Une attention particulière

Les enfants atteints du syndrome de Down ont besoin du même type de soins cliniques que n’importe quel autre enfant. Cependant, il y a des situations qui exigent une attention spéciale. 80 à90% des enfants ont des déficiences auditives. Une évaluation audiologique précoce et des tests de suivi sont indiqués pour30 à 40% des enfants souffrant d’une maladie cardiaque congénitale. Plusieurs de ces enfants devront subir une chirurgie cardiaque et auront souvent besoin des soins d’un cardiologue pédiatrique à long terme.

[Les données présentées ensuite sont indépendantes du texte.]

(** The part of a local file name after the common prefix, for forecast
    hour [h]: three digits, zero-padded, as the bucket names its objects. *)
Definition hour_stem (h : nat) : string := Py.zfill 3 (pretty h) +:+ ".grib2".

Lemma hour_stem_succ (h : nat) :
  h < 999 → String.le (hour_stem h) (hour_stem (S h)).
Proof.
  assert (forallb (λ h, String.leb (hour_stem h) (hour_stem (S h)))
            (seq 0 999) = true) as Hall by (vm_compute; reflexivity).
  intros Hh. rewrite forallb_forall in Hall.
  apply Is_true_true, Hall, list_elem_of_In, elem_of_seq. lia.
Qed.

Lemma hour_stem_mono (h1 h2 : nat) :
  h1 ≤ h2 → h2 < 1000 → String.le (hour_stem h1) (hour_stem h2).
Proof.
  induction 1 as [|h2 Hle IH]; intros Hlt; [done|].
  etrans; [apply IH; lia|apply hour_stem_succ; lia].
Qed.

(** In [files], names of three-digit forecast hours come in the order of
    their hours. *)
Lemma files_hour_order (inv : inventory) (i j hi hj : nat) :
  hi < 1000 → hj < 1000 →
  files inv !! i = Some (files_prefix inv +:+ hour_stem hi) →
  files inv !! j = Some (files_prefix inv +:+ hour_stem hj) →
  i < j → hi < hj.
Proof.
  intros Hhi Hhj Hi Hj Hij.
  destruct (decide (hi < hj)) as [|Hge]; [done|]. exfalso.
  pose proof (sorted_lookup_le _ _ _ _ _ _ (files_StronglySorted inv)
                Hij Hi Hj) as Hle.
  assert (String.le (files_prefix inv +:+ hour_stem hj)
            (files_prefix inv +:+ hour_stem hi)) as Hge'.
  { apply le_app_prefix, hour_stem_mono; lia. }
  assert (files_prefix inv +:+ hour_stem hi
          = files_prefix inv +:+ hour_stem hj) as Heq
    by (by apply (anti_symm String.le)).
  rewrite <- Heq in Hj.
  pose proof (NoDup_lookup _ _ _ _ (files_NoDup inv) Hi Hj). lia.
Qed.

(** ** Rounding to four decimals *)

Lemma Qle_bool_false (x y : Q) : Qle_bool x y = false → (y < x)%Q.
Proof.
  intros Hb. apply Qnot_le_lt. intros Hle.
  apply Qle_bool_iff in Hle. congruence.
Qed.
#[local] Hint Resolve safe_popChild safe_appendPopChild safe_appendLeftRight : safe.

Lemma reader_frame {A : Type} (c : M A) d a d' :
  reader c -> c d = Ret (a, d') ->
  nodeStack d' = nodeStack d /\ (length (buf d') <= length (buf d))%nat.
Proof.
  intros R H. apply R in H as [E L]. split; [|exact L]. rewrite E. reflexivity.
Qed.

(** [decodeOperatorBody] never runs out of fuel, and panics only with a
    decode error or with the run-time error of [make]. *)
Lemma checked_decodeOperatorBody o : checked (decodeOperatorBody o).
Proof.
  unfold decodeOperatorBody, decodeRows, decodeResultColumns. straight_checked.
Qed.

(** Take a hypothesis [H : c d = Ret r] of a straight-line [c] apart. *)
Ltac body_step H :=
  lazymatch type of H with
  | appendPopChild _ _ = Ret _ => rewrite appendPopChild_eq in H
  | appendLeftRight _ _ = Ret _ => rewrite appendLeftRight_eq in H
  | (_ ≫= _) _ = Ret _ =>
      let Hc := fresh "Hc" in
      apply bind_Ret_inv in H as (? & ? & Hc & H);
      lazymatch type of Hc with
      | appendPopChild _ _ = Ret _ =>
          rewrite appendPopChild_eq in Hc; injection Hc as <- <-
      | appendLeftRight _ _ = Ret _ =>
          rewrite appendLeftRight_eq in Hc; injection Hc as <- <-
      | getDecoder _ = Ret _ => injection Hc as <- <-
      | ?c _ = Ret _ =>
          let R := fresh "R" in
          assert (reader c) as R by eauto with reader;
          apply (reader_frame _ _ _ _ R) in Hc as [? ?]; clear R
      end
  | (let '(_, _) := ?x in _) _ = Ret _ => destruct x
  | (if ?b then _ else _) _ = Ret _ => destruct b
  | mret _ _ = Ret _ => injection H as <- <- <-
  | Ret _ = Ret _ => injection H as <- <- <-
  end.

Lemma decodeOperatorBody_Ret o d n e d' :
  decodeOperatorBody o d = Ret ((n, e), d') ->
  e = None /\ op n = o /\
  (children n, nodeStack d')
  = popChildren (childrenPopped o (nodeStack d)) (nodeStack d) /\
  (length (buf d') <= length (buf d))%nat.
Proof.
  unfold decodeOperatorBody, decodeRows, decodeResultColumns, childrenPopped,
    declaredChildren.
  intros H.
  repeat match type of H with
         | context [o =? ?k] =>
             destruct (Z.eqb_spec o k); cbn [orb] in H
         end.
  all: try subst o.
  all: repeat match goal with E : _ <> _ |- _ => clear E end.
  all: repeat body_step H.
  all: repeat match goal with
         | |- context [if ?b then _ else _] => is_var b; destruct b
         end.
  all: simpl.
  all: repeat match goal with
         | E : nodeStack _ = nodeStack _ |- _ => rewrite E; clear E
         end.
  all: refine (conj eq_refl (conj eq_refl (conj eq_refl _))); lia.
Qed.

(** ** The plan stack machine *)

Lemma byteZ_0 (b : byte) : byteZ b = 0 <-> b = x00.
Proof.
  split; [|intros ->; reflexivity].
  unfold byteZ. intros H.
  assert (Byte.to_N b = Byte.to_N x00) as E by (simpl; lia).
  apply (f_equal Byte.of_N) in E. rewrite !Byte.of_to_N in E. congruence.
Qed.

Lemma decodeOp_eof d : buf d = [] -> decodeOp d = Ret (unknownOp, d).
Proof.
  intros E. unfold decodeOp. rewrite E. simpl.
  rewrite <- E, setBuf_buf. reflexivity.
Qed.
(** C5. Ruby at any level of at least 4 (400, say) gives the same result
    as Ruby at level 4, whatever the other entries are; at such a level
    [UPGRADE_EFFECTS.Ruby] adds 2 to [w_slots], 50 to [w_boost], -20 to
    [kp_usage] and 2 to [rolls], each once. *)
Theorem Ruby_tier_cap (h : heap) b (pre post : entries) (level : Qc) :
  #4 ≤ level →
  computeEffectiveStats b
    (Some (pre ++ ("Ruby"%string, VNum (Fin level)) :: post)) h =
  computeEffectiveStats b
    (Some (pre ++ ("Ruby"%string, VNum (Fin #4)) :: post)) h
  ∧ ∀ l r, h !! l = Some r →
      Ruby l level h =
        Some (tt, <[l := set_rolls (rolls r + #2)
                           (set_kp_usage (kp_usage r - #20)
                             (set_w_boost (w_boost r + #50)
                               (set_w_slots (w_slots r + #2) r)))]> h).
Proof.
  intros H4.
  assert (H3 : #3 ≤ level) by (etrans; [apply Zc_le|exact H4]; lia).
  assert (H2 : #2 ≤ level) by (etrans; [apply Zc_le|exact H4]; lia).
  assert (H1 : #1 ≤ level) by (etrans; [apply Zc_le|exact H4]; lia).
  assert (H0 : #0 < level).
  { eapply Qclt_le_trans; [apply Zc_lt|exact H4]. lia. }
  split.
  - destruct (h !! b) as [r|] eqn:Hb.
    + rewrite !(computeEffectiveStats_run h b r) by done. simpl.
      rewrite !effective_eq, !totalDelta_app, !totalDelta_cons.
      rewrite !entryDelta_Ruby by (done || by apply Zc_lt).
      by rewrite rubyDelta_cap.
    + by rewrite !computeEffectiveStats_dangling.
  - intros l r Hl. rewrite (Ruby_acts l level h r Hl).
    unfold rubyRec. by rewrite !bool_decide_eq_true_2.
Qed.

Lemma Ruby_tier_cap_witness :
  #4 ≤ #400 ∧
  computeEffectiveStats base1
    (Some ([("Bronze"%string, VNum (Fin #1))] ++
           ("Ruby"%string, VNum (Fin #400)) :: [])) (heap1 defaultStats) =
  computeEffectiveStats base1
    (Some ([("Bronze"%string, VNum (Fin #1))] ++
           ("Ruby"%string, VNum (Fin #4)) :: [])) (heap1 defaultStats).
Proof.
  split; [by vm_compute|].
  apply (Ruby_tier_cap (heap1 defaultStats) base1
           [("Bronze"%string, VNum (Fin #1))] [] #400).
  by vm_compute.
Defined.

(** Over exact rationals the result of [computeEffectiveStats] does not
    depend on the order of the entries at all: the increments add up to the
    same sum.  The doubles of the code add in the order given and round at
    each step; see [Double] for what holds of them. *)
Theorem computeEffectiveStats_order_irrelevant
    (h : heap) b (es1 es2 : entries) :
  Permutation es1 es2 →
  computeEffectiveStats b (Some es1) h = computeEffectiveStats b (Some es2) h.
Proof.
  intros Hperm. destruct (h !! b) as [r|] eqn:Hb.
  - rewrite !(computeEffectiveStats_run h b r) by done. simpl.
    by rewrite !effective_eq, (totalDelta_Permutation es1 es2).
  - by rewrite !computeEffectiveStats_dangling.
Qed.

Lemma computeEffectiveStats_order_irrelevant_witness :
  Permutation
    [("Bronze"%string, VNum (Fin #2)); ("Ruby"%string, VNum (Fin #3))]
    [("Ruby"%string, VNum (Fin #3)); ("Bronze"%string, VNum (Fin #2))] ∧
  computeEffectiveStats base1
    (Some [("Bronze"%string, VNum (Fin #2)); ("Ruby"%string, VNum (Fin #3))])
    (heap1 defaultStats) =
  computeEffectiveStats base1
    (Some [("Ruby"%string, VNum (Fin #3)); ("Bronze"%string, VNum (Fin #2))])
    (heap1 defaultStats).
Proof.
  split; [apply perm_swap|].
  apply computeEffectiveStats_order_irrelevant. apply perm_swap.
Defined.

(** C7. [tutoCheck] adds exactly 100 to [sw_boost] when [tuto_lvl >= 16],
    exactly 50 when [10 <= tuto_lvl < 16], and nothing below 10; it changes
    no other field.  Every level from 16 up, 16 and 100 alike, gets the
    same +100. *)
Theorem tutoCheck_tiers (h : heap) l r :
  h !! l = Some r →
  ∃ r', tutoCheck l h = Some (tt, <[l := r']> h) ∧
        r' = set_sw_boost (sw_boost r') r ∧
        (#16 ≤ tuto_lvl r → sw_boost r' = sw_boost r + #100) ∧
        (#10 ≤ tuto_lvl r → tuto_lvl r < #16 →
           sw_boost r' = sw_boost r + #50) ∧
        (tuto_lvl r < #10 → sw_boost r' = sw_boost r).
Proof.
  intros Hl. exists (tutoRec r).
  split; [by apply tutoCheck_acts|].
  unfold tutoRec. repeat case_bool_decide; simpl.
  - repeat split; try done.
    + intros _ Hlt. by apply Qclt_not_le in Hlt.
    + intros Hlt. apply Qclt_not_le in Hlt. destruct Hlt.
      etrans; [apply Zc_le|eassumption]. lia.
  - repeat split; try done.
    intros Hlt. by apply Qclt_not_le in Hlt.
  - destruct r; repeat split; done.
Qed.

Lemma tutoCheck_tiers_witness :
  (heap1 (tutoStats #16) !! base1 = Some (tutoStats #16) ∧
   heap1 (tutoStats #100) !! base1 = Some (tutoStats #100)) ∧
  ∃ r16 r100,
    tutoCheck base1 (heap1 (tutoStats #16))
      = Some (tt, <[base1 := r16]> (heap1 (tutoStats #16))) ∧
    tutoCheck base1 (heap1 (tutoStats #100))
      = Some (tt, <[base1 := r100]> (heap1 (tutoStats #100))) ∧
    sw_boost r16 = #0 + #100 ∧ sw_boost r100 = #0 + #100.
Proof.
  split; [split; reflexivity|].
  destruct (tutoCheck_tiers (heap1 (tutoStats #16)) base1 _ eq_refl)
    as (r16 & Hrun16 & _ & H16 & _).
  destruct (tutoCheck_tiers (heap1 (tutoStats #100)) base1 _ eq_refl)
    as (r100 & Hrun100 & _ & H100 & _).
  exists r16, r100. repeat split; [exact Hrun16|exact Hrun100| |].
  - apply H16. by vm_compute.
  - apply H100. by vm_compute.
Defined.


(** C9. The record returned has [cards_claimed] equal to [CARD_TOTAL]
    (43848) minus its [cards_left], whatever [cards_claimed] the base
    record had. *)
Theorem computeEffectiveStats_cards_claimed (h : heap) b r ups :
  h !! b = Some r →
  ∃ l h' r', computeEffectiveStats b ups h = Some (l, h') ∧
             h' !! l = Some r' ∧
             cards_claimed r' = #43848 - cards_left r' ∧
             cards_left r' = cards_left r.
Proof.
  intros Hb. eexists _, _, _.
  split; [by apply computeEffectiveStats_run|].
  split; [apply lookup_insert_eq|].
  rewrite effective_eq. unfold claimedRec. simpl.
  destruct (tutoRec_frame (ogRec (addDelta (totalDelta (default [] ups)) r)))
    as (_ & _ & _ & _ & _ & -> & _).
  destruct (ogRec_frame (addDelta (totalDelta (default [] ups)) r))
    as (_ & _ & _ & _ & _ & -> & _).
  done.
Qed.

Les anomalies intestinales, telles qu’une atrésie duodénale ou une sténose, une imperforation de l’anus et de la maladie de Hirschsprung, se produisent également avec une plus grande fréquence chez les enfants atteints du syndrome de Down et peuvent aussi nécessiter une correction chirurgicale immédiate. Les enfants atteints du syndrome de Down ont souvent plus de problèmes oculaires. 3% ont des cataractes et doivent être traités chirurgicalement. Les problèmes oculaires comme le strabisme et la myopie sont aussi fréquemment observés.

Une autre préoccupation concerne les aspects nutritionnels. Certains enfants, en particulier ceux ayant une maladie cardiaque grave, ont une difficulté constante à prendre du poids. D’autre part, l’obésité est souvent considérée pendant l’adolescence. Ces conditions peuvent être évitées par des conseils nutritionnels et les conseils de diététique préventive appropriés. Les carences en hormones thyroïdiennes sont aussi fréquentes. Entre 15 et 20% des enfants atteints du syndrome ont une hypothyroïdie. Il est important d’identifier les enfants qui ont des problèmes de thyroïde, car l’hypothyroïdie peut nuire au fonctionnement normal du système nerveux central.

Les problèmes orthopédiques sont également observés. Ils incluent la subluxation de la rotule (luxation incomplète ou partielle), la luxation de la hanche et l’instabilité atlanto-axiale (15% des cas). Cette dernière condition se produit lorsque les deux premières vertèbres cervicales ne sont pas alignées correctement, en raison de la présence d’une laxité ligamentaire. 1 à 2% des personnes atteintes du syndrome ont un problème de cou, suffisamment grave pour nécessiter une intervention chirurgicale. Les problèmes immunologiques, la leucémie, la maladie d’Alzheimer, les convulsions, l’apnée du sommeil et les problèmes de peau sont aussi des manifestations qui peuvent nécessiter l’attention des spécialistes.